Ard Mor operates a child care facility. Lockhill Ventures, LLC owns two lots of land adjacent to the childcare facility, which is subject to deed restrictions. . Lockhill Ventures intends to build a gas station and gas storage tanks next to Ard Mor’s facility. The City’s zoning does not list “gas station” as a permitted use. However, the Lockhill property is subject to a development agreement in which, once annexed, Lockhill is permitted a project which includes a convenience store with gas station. Ard Mor sued the City and Lockhill. The City filed a plea to the jurisdiction, which was denied after the court heard four days of testimony in a temporary injunction hearing. The trial court enjoined Lockhill, but not the City. The City remained a party to suit.
Ad Mor’s numerous requests for declaratory relief against the City fall into four requests for relief: construe various City ordinances, declare the Agreement void, declare the annexation ordinance void, and declare the actions of the City and its officials to be ultra vires acts which violated their due process rights. The court first addressed Ad Mor’s request to invalidate the agreement as being contract zoning. The court held that since the City did not set its plea to the jurisdiction for a hearing, but merely urged it during the temporary injunction, Ad Mor did not have the ability to develop the record to establish its jurisdictional basis. Therefore remand on this claim is proper. Ad Mor’s claims challenging the annexation ordinance are not attacks on procedural irregularities (which can only be brought in a quo warranto proceeding) but an assertion that contract zoning makes the ordinance void. This is a permissible challenge under the Declaratory Judgment Act. However, Ad Mor failed to allege a proper due process claim, mainly because it did not allege it was treated differently than someone else. Additionally, Ad Mor brought ultra-vires claims against the City, not its officials. Such claims can only be brought against officials and therefore the claims against the City are improper. Finally, the court held the City did not properly challenge the claims to interpret its zoning ordinances, so it will not address them on appeal.
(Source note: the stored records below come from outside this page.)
(** * Meeting & calendar service (src/q2_content_analysis_mcp/src/server.py)

    A shallow embedding of the helper functions and endpoints of the
    service, and the properties of its specification proved (or refuted)
    on that embedding.

    - Python values read from the JSON fixture are [pyval]s; a meeting or
      a user is a dict, [gmap string pyval].
    - Exceptions are explicit: a computation returns [Ok v] or [Raise e].
    - The global [data] and the system clock are threaded through a state
      monad [M]; every reading of the clock consumes one tick.
    - Floating point is binary64 ([PrimFloat]), instants are integer
      microsecond counts. *)

From Stdlib Require Import ZArith Lia List Ascii String.
From Stdlib Require Import Floats.PrimFloat Floats.SpecFloat Floats.FloatOps.
From stdpp Require Import gmap strings list pretty.

#[local] Set Warnings "-inexact-float,-register-all".
#[local] Open Scope Z_scope.

(** ** Exceptions and results *)

Inductive exn :=
| KeyError | IndexError | TypeError | ValueError | AttributeError
| ZeroDivisionError | OverflowError
| HTTPException (status_code : Z).

Inductive result (A : Type) :=
| Ok (a : A)
| Raise (e : exn).
Arguments Ok {A} a.
Arguments Raise {A} e.


(** Sequencing of fallible computations: [x ←ᵣ c; k] runs [c], then [k] on
    its value; an exception of [c] ends the sequence. *)
Declare Scope py_scope.
Definition bind_result {A B} (c : result A) (k : A → result B) : result B :=
  match c with Ok a => k a | Raise e => Raise e end.
Notation "x ←ᵣ c ; k" := (bind_result c (λ x, k))
  (at level 20, c at level 100, k at level 200, only parsing) : py_scope.
#[local] Open Scope py_scope.

(** ** Python values *)

Inductive pyval :=
| PNone
| PBool (b : bool)
| PInt (n : Z)
| PFloat (f : float)
| PStr (s : string)
| PList (l : list pyval)
| PDict (d : gmap string pyval).

Abbreviation dict := (gmap string pyval).

(** [d[k]] *)
Definition getitem (d : dict) (k : string) : result pyval :=
  match d !! k with Some v => Ok v | None => Raise KeyError end.

(** [d.get(k, dflt)] *)
Definition get_default (d : dict) (k : string) (dflt : pyval) : pyval :=
  default dflt (d !! k).

(** Truth value of an object, as tested by [if x] and [not x]. *)
Definition truthy (v : pyval) : bool :=
  match v with
  | PNone => false
  | PBool b => b
  | PInt n => negb (n =? 0)
  | PFloat f => negb (PrimFloat.eqb f 0)
  | PStr s => negb (String.eqb s "")
  | PList l => match l with [] => false | _ => true end
  | PDict d => negb (bool_decide (d = ∅))
  end.

(** [needle in haystack] for strings: [haystack] has [needle] as a
    contiguous substring. *)
Fixpoint str_contains (needle haystack : string) : bool :=
  String.prefix needle haystack ||
  match haystack with
  | EmptyString => false
  | String _ rest => str_contains needle rest
  end.

(** [user_id in container], for a string [user_id]. *)
Definition py_in (user_id : string) (container : pyval) : result bool :=
  match container with
  | PList l =>
      Ok (existsb (λ x, match x with PStr s => String.eqb s user_id | _ => false end) l)
  | PStr s => Ok (str_contains user_id s)
  | PDict d => Ok (bool_decide (is_Some (d !! user_id)))
  | _ => Raise TypeError
  end.

(** [len(v)]; a str is modelled with one character per code point. *)
Definition py_len (v : pyval) : result Z :=
  match v with
  | PStr s => Ok (Z.of_nat (String.length s))
  | PList l => Ok (Z.of_nat (length l))
  | PDict d => Ok (Z.of_nat (size d))
  | _ => Raise TypeError
  end.

(** [v == s] for a string [s]. *)
Definition py_eq_str (v : pyval) (s : string) : bool :=
  match v with PStr s' => String.eqb s' s | _ => false end.

(** ** Binary64 arithmetic *)

(** [float(z)]: the integer rounded to the nearest double. *)
Definition Z2float (z : Z) : float := SF2Prim (binary_normalize prec emax z 0 false).

(** [a / b] on integers (true division), correctly rounded; [b] is positive. *)
Definition Z_truediv (a : Z) (b : positive) : float :=
  match a with
  | Z0 => 0%float
  | Zpos p => SF2Prim (SFdiv prec emax (S754_finite false p 0) (S754_finite false b 0))
  | Zneg p => SF2Prim (SFdiv prec emax (S754_finite true p 0) (S754_finite false b 0))
  end.

(** [x / y] on floats: Python raises where IEEE 754 returns an infinity or a NaN. *)
Definition float_truediv (x y : float) : result float :=
  if PrimFloat.eqb y 0 then Raise ZeroDivisionError else Ok (x / y)%float.

(** Nearest integer to [num / 2^k], ties to even. *)
Definition round_half_even_shift (num : Z) (k : Z) : Z :=
  let den := 2 ^ k in
  let q := num / den in
  let r := num mod den in
  match (2 * r) ?= den with
  | Lt => q
  | Gt => q + 1
  | Eq => if Z.even q then q else q + 1
  end.

(** [round(x, 2)]: the exact value of [x] is rounded to the nearest multiple
    of 1/100 (ties to even), and the nearest double to that decimal is
    returned. *)
Definition round2 (x : float) : float :=
  match Prim2SF x with
  | S754_finite s m e =>
      let n := if (0 <=? e) then Z.pos m * 100 * 2 ^ e
               else round_half_even_shift (Z.pos m * 100) (- e) in
      if n =? 0 then (if s then (-0)%float else 0%float)
      else Z_truediv (if s then - n else n) 100
  | _ => x
  end.

(** ** Dates and times

    A [datetime] is its wall-clock reading, in microseconds since
    0001-01-01T00:00:00, together with the UTC offset of its [tzinfo]
    (in microseconds) when it has one. The library keeps a datetime within
    the years 1 to 9999 and a timedelta within 999999999 days: an
    arithmetic result outside raises OverflowError. *)

Record datetime := { wall : Z; tzinfo : option Z }.

Definition us_per_second : Z := 1000000.
Definition us_per_minute : Z := 60 * us_per_second.
Definition us_per_hour : Z := 60 * us_per_minute.
Definition us_per_day : Z := 24 * us_per_hour.

(** The wall-clock reading of 9999-12-31T23:59:59.999999. *)
Definition max_wall : Z := 3652059 * us_per_day - 1.

(** [timedelta(days=d, hours=h, minutes=m)], in microseconds. *)
Definition timedelta (days hours minutes : Z) : result Z :=
  let us := days * us_per_day + hours * us_per_hour + minutes * us_per_minute in
  if (- 999999999 * us_per_day <=? us) && (us <? 1000000000 * us_per_day)
  then Ok us else Raise OverflowError.

(** [dt + td] keeps the tzinfo. *)
Definition dt_add (dt : datetime) (td : Z) : result datetime :=
  let w := wall dt + td in
  if (0 <=? w) && (w <=? max_wall)
  then Ok {| wall := w; tzinfo := tzinfo dt |} else Raise OverflowError.

(** [dt + timedelta(days=d, hours=h, minutes=m)] *)
Definition dt_plus (dt : datetime) (days hours minutes : Z) : result datetime :=
  match timedelta days hours minutes with
  | Ok td => dt_add dt td
  | Raise e => Raise e
  end.

(** [dt.replace(tzinfo=pytz.UTC)] *)
Definition replace_tzinfo_utc (dt : datetime) : datetime :=
  {| wall := wall dt; tzinfo := Some 0 |}.

(** The point in time an aware datetime denotes (microseconds, UTC). *)
Definition instant (dt : datetime) : Z := wall dt - default 0 (tzinfo dt).

Definition aware (dt : datetime) : Prop := is_Some (tzinfo dt).

(** Comparison of two datetimes: both naive or both aware, else TypeError. *)
Definition dt_cmp (op : Z → Z → bool) (a b : datetime) : result bool :=
  match tzinfo a, tzinfo b with
  | None, None => Ok (op (wall a) (wall b))
  | Some oa, Some ob => Ok (op (wall a - oa) (wall b - ob))
  | _, _ => Raise TypeError
  end.

Definition dt_lt := dt_cmp Z.ltb.
Definition dt_le := dt_cmp Z.leb.

(** [a - b], a timedelta in microseconds. *)
Definition dt_sub (a b : datetime) : result Z :=
  match tzinfo a, tzinfo b with
  | None, None => Ok (wall a - wall b)
  | Some oa, Some ob => Ok ((wall a - oa) - (wall b - ob))
  | _, _ => Raise TypeError
  end.

(** [td.total_seconds()] *)
Definition total_seconds (td : Z) : float := Z_truediv td 1000000.

(** [dt.hour] and [dt.date()] (the day number). *)
Definition hour (dt : datetime) : Z := (wall dt mod us_per_day) / us_per_hour.
Definition date (dt : datetime) : Z := wall dt / us_per_day.

(** ** The libraries and the clock

    What the service takes from outside: the two timestamp parsers, the
    rendering of a datetime, and the system clock.
    - [fromisoformat s] is [None] when [datetime.fromisoformat] raises
      ValueError (the only exception it raises on a str);
    - [dateutil_parse s] is [None] when [dateutil.parser.parse] raises;
    - [clock n] is the [n]-th reading of the system clock (UTC);
    - [localtime t] is the local wall-clock reading at the instant [t]. *)

Record env := {
  fromisoformat : string → option datetime;
  dateutil_parse : string → option datetime;
  isoformat : datetime → string;
  clock : nat → Z;
  localtime : Z → Z
}.

(** ** State: the global [data] and the number of clock readings so far *)

Record state := {
  meetings : list dict;
  users : list dict;
  ticks : nat
}.

Definition M (A : Type) : Type := state → result A * state.

Definition ret {A} (a : A) : M A := λ st, (Ok a, st).
Definition bind_M {A B} (c : M A) (k : A → M B) : M B := λ st,
  match c st with
  | (Ok a, st') => k a st'
  | (Raise e, st') => (Raise e, st')
  end.

(** The same in [M]: [x ← c; k]. *)
Notation "x ← c ; k" := (bind_M c (λ x, k))
  (at level 20, c at level 100, k at level 200, only parsing) : py_scope.

Definition lift {A} (r : result A) : M A := λ st, (r, st).
Definition raise {A} (e : exn) : M A := λ st, (Raise e, st).

(** [try: c  except <handled>: h] *)
Definition try_except {A} (c : M A) (handled : exn → bool) (h : M A) : M A :=
  λ st, match c st with
        | (Ok a, st') => (Ok a, st')
        | (Raise e, st') => if handled e then h st' else (Raise e, st')
        end.

Definition except_ValueError (e : exn) : bool :=
  match e with ValueError => true | _ => false end.
(** [except Exception] and a bare [except]: every exception of the model. *)
Definition except_Exception (e : exn) : bool := true.

Definition get_meetings : M (list dict) := λ st, (Ok (meetings st), st).
Definition get_users : M (list dict) := λ st, (Ok (users st), st).

(** ** Requests and responses *)

Record MeetingCreateRequest := {
  mc_title : string;
  mc_participants : list string;
  mc_duration : Z;
  mc_start_time : option string;
  mc_timezone : string;
  mc_agenda : option string;
  mc_meeting_type : string
}.

Record OptimalSlotsRequest := {
  os_participants : list string;
  os_duration : Z;
  os_date_range : list string
}.

Record ConflictRequest := {
  cf_user_id : string;
  cf_time_range : list string
}.

(** An entry of [conflicts_detected] in the answer of [create_meeting]. *)
Record detected_conflict := {
  dc_participant : string;
  dc_conflicting_meeting : pyval;
  dc_conflict_time : pyval
}.

Record CreateMeetingResponse := {
  cm_status : string;
  cm_meeting : dict;
  cm_conflicts_detected : list detected_conflict;
  cm_message : string
}.

(** A slot of [find_optimal_slots]; the two datetimes are rendered with
    [isoformat()] in the answer. *)
Record optimal_slot := {
  opt_start_time : datetime;
  opt_end_time : datetime;
  opt_duration_minutes : Z;
  ai_score : Z;
  recommended : bool
}.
As a result, the court affirmed in part, reversed in part, and remanded for further processing.
If you would like to read this opinion click here. Panel: Chief Justice Marion, Justice Martinez and Justice Alvarez. Memorandum Opinion by Chief Justice Marion. The attorneys listed for the City are Lowell Frank Denton, Elizabeth Provencio and Patrick Charles Bernal. The attorneys listed for Ard Mor and other Plaintiffs are Aaron Saxon, Jay K Farwell, Karen L. Landinger, and David Lawrence Earl.